(Dataset excerpts)
•••
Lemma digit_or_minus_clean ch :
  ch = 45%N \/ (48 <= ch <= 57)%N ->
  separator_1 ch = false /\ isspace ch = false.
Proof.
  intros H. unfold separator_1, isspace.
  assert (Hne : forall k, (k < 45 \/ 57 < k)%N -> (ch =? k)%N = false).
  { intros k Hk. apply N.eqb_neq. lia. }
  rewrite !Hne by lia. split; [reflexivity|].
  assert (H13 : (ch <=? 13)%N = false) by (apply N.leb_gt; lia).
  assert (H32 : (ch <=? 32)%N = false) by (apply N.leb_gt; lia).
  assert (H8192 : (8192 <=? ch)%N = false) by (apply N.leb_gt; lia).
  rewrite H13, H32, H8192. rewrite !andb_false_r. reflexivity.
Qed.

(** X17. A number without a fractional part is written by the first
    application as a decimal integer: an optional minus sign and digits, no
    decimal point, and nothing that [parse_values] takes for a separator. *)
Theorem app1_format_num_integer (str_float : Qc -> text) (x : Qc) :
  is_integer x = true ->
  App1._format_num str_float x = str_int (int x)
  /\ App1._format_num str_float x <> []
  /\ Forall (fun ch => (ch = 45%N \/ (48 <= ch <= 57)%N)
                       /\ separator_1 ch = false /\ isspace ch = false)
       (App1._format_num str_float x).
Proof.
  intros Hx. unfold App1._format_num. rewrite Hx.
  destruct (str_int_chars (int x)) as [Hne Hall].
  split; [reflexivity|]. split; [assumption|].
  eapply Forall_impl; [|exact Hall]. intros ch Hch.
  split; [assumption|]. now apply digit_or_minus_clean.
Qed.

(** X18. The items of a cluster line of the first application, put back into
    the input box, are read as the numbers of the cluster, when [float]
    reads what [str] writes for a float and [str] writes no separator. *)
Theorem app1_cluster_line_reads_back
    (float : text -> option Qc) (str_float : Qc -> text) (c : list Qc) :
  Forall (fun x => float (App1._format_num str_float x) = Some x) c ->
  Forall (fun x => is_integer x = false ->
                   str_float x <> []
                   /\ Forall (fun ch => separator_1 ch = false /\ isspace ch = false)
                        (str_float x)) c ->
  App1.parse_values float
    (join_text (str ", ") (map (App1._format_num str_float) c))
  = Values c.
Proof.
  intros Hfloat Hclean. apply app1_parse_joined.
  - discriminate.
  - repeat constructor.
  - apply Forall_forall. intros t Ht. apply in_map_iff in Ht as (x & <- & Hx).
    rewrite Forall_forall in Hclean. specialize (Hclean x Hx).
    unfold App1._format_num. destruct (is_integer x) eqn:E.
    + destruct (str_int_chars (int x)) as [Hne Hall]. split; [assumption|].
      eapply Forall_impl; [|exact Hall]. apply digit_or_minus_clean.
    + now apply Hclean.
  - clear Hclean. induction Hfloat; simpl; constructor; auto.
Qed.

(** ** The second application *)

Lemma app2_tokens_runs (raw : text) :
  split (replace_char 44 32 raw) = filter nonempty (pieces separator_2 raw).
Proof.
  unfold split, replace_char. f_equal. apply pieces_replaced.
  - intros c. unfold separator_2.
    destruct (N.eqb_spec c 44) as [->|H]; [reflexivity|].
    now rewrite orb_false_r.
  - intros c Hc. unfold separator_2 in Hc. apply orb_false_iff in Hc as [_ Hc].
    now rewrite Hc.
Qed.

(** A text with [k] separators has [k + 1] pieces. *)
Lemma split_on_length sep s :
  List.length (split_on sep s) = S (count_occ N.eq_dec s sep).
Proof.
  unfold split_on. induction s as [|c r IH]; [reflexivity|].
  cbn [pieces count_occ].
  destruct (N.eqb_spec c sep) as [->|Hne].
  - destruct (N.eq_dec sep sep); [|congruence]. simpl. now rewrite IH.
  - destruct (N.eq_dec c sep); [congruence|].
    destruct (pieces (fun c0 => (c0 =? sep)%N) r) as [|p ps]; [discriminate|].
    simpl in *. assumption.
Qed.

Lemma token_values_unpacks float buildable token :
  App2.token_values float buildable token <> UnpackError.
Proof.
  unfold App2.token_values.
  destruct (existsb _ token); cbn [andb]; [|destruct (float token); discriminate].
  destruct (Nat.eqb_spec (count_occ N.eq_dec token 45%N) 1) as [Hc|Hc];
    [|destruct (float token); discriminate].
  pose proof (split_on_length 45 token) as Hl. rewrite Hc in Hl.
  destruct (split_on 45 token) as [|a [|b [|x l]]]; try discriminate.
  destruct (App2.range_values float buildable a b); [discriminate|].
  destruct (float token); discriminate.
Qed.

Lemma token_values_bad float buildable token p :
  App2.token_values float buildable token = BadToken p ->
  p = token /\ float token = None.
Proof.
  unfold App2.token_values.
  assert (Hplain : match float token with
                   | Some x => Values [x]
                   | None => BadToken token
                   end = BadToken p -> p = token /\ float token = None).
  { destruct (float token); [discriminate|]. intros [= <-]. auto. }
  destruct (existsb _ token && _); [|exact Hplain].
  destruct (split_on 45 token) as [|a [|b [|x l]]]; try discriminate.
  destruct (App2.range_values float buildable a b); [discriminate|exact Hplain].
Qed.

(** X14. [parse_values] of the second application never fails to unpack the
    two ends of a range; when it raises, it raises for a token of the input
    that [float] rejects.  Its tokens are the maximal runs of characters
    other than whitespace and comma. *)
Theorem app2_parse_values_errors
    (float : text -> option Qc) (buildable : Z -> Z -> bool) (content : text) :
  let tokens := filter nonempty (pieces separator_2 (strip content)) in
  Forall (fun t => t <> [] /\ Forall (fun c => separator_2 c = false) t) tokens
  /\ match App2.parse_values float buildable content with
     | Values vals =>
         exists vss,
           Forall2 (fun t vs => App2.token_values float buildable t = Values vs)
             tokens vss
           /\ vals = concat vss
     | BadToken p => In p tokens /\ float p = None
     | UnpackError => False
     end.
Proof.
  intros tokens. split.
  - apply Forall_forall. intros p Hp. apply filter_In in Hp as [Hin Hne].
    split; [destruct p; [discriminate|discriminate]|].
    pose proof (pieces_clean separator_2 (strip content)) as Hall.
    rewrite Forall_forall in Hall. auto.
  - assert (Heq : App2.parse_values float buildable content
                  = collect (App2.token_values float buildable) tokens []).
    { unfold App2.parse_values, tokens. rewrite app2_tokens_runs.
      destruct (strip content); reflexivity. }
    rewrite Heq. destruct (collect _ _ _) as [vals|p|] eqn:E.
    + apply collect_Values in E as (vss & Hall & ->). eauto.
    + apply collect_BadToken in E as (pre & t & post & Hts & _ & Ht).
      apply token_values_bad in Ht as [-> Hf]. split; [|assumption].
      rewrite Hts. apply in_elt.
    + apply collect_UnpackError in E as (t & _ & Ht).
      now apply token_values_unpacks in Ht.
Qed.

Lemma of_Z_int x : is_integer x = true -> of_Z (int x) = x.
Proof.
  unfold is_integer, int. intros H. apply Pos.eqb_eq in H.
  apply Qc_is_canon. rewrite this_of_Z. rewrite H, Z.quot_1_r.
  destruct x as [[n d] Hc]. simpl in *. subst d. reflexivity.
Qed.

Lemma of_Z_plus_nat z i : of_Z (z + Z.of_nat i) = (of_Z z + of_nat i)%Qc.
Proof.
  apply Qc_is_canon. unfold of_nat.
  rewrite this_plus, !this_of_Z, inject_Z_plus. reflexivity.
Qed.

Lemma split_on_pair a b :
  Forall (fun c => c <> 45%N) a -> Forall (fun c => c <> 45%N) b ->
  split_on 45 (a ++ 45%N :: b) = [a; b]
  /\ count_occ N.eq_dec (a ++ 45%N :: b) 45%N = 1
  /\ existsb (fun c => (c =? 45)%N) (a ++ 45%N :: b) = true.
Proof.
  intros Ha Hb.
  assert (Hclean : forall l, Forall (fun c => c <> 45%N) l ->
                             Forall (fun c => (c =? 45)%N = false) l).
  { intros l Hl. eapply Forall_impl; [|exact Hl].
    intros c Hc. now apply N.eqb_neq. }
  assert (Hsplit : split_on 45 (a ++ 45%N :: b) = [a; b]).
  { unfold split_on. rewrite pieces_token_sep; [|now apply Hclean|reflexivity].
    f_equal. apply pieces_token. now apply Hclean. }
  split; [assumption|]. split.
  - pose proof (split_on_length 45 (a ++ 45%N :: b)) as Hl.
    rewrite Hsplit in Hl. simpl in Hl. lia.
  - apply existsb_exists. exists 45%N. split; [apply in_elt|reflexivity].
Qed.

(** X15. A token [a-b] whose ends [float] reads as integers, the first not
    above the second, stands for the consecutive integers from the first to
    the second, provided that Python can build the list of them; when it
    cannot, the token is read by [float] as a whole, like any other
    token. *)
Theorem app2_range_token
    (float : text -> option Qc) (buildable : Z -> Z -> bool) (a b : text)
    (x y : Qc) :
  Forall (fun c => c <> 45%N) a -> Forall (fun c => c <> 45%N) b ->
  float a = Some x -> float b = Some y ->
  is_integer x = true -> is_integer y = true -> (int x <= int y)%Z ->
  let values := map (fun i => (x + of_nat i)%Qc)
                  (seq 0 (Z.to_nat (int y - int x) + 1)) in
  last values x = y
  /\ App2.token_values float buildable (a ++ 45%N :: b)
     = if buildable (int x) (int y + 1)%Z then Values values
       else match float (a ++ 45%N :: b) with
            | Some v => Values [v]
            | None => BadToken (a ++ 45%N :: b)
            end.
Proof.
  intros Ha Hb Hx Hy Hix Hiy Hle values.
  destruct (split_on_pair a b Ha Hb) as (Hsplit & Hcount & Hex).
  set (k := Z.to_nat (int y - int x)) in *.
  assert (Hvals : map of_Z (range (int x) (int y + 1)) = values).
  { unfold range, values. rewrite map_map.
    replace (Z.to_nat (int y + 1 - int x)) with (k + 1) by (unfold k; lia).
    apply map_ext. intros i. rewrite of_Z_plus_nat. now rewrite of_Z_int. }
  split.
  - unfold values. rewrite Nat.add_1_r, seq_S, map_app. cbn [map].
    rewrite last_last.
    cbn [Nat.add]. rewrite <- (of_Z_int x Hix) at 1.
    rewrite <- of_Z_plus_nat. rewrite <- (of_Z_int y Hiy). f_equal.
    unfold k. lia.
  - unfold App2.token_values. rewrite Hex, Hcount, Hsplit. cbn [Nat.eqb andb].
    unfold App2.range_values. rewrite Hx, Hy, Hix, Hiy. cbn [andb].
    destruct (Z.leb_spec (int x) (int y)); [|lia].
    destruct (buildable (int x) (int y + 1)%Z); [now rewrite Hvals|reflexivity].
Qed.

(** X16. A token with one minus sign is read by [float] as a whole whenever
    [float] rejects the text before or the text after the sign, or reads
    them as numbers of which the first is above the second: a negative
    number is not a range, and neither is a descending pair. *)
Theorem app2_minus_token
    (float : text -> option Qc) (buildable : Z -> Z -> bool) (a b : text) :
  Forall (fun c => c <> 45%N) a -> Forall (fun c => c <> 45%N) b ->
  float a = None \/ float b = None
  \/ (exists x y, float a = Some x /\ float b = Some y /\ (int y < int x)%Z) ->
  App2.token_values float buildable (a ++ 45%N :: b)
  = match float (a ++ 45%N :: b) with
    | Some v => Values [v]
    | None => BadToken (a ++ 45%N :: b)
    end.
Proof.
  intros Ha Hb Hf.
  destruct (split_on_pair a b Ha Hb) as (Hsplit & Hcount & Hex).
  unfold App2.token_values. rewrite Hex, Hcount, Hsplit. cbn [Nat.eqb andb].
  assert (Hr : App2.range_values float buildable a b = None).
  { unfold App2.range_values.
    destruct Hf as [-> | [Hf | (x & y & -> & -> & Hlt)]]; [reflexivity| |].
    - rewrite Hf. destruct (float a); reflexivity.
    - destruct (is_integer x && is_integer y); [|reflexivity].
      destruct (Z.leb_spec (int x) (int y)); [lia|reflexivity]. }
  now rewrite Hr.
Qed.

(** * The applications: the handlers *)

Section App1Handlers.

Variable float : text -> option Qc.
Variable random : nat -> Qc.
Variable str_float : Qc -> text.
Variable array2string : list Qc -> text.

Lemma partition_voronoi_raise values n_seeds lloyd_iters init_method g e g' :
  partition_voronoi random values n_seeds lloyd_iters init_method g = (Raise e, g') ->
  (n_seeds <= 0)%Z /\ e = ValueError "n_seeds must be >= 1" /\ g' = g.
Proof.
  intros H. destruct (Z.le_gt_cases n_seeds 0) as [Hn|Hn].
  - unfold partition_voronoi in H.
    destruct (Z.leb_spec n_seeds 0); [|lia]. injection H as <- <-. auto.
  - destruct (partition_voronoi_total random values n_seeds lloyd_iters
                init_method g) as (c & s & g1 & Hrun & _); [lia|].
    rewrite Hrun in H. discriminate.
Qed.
•••
> [Exercise directions] Give back the entries above exactly as they are, from their first line through the line that contains "Theorem app1_format_num_integer (str_float", both included, with nothing else.

> [Response to the task]
Lemma digit_or_minus_clean ch :
  ch = 45%N \/ (48 <= ch <= 57)%N ->
  separator_1 ch = false /\ isspace ch = false.
Proof.
  intros H. unfold separator_1, isspace.
  assert (Hne : forall k, (k < 45 \/ 57 < k)%N -> (ch =? k)%N = false).
  { intros k Hk. apply N.eqb_neq. lia. }
  rewrite !Hne by lia. split; [reflexivity|].
  assert (H13 : (ch <=? 13)%N = false) by (apply N.leb_gt; lia).
  assert (H32 : (ch <=? 32)%N = false) by (apply N.leb_gt; lia).
  assert (H8192 : (8192 <=? ch)%N = false) by (apply N.leb_gt; lia).
  rewrite H13, H32, H8192. rewrite !andb_false_r. reflexivity.
Qed.

(** X17. A number without a fractional part is written by the first
    application as a decimal integer: an optional minus sign and digits, no
    decimal point, and nothing that [parse_values] takes for a separator. *)
Theorem app1_format_num_integer (str_float : Qc -> text) (x : Qc) :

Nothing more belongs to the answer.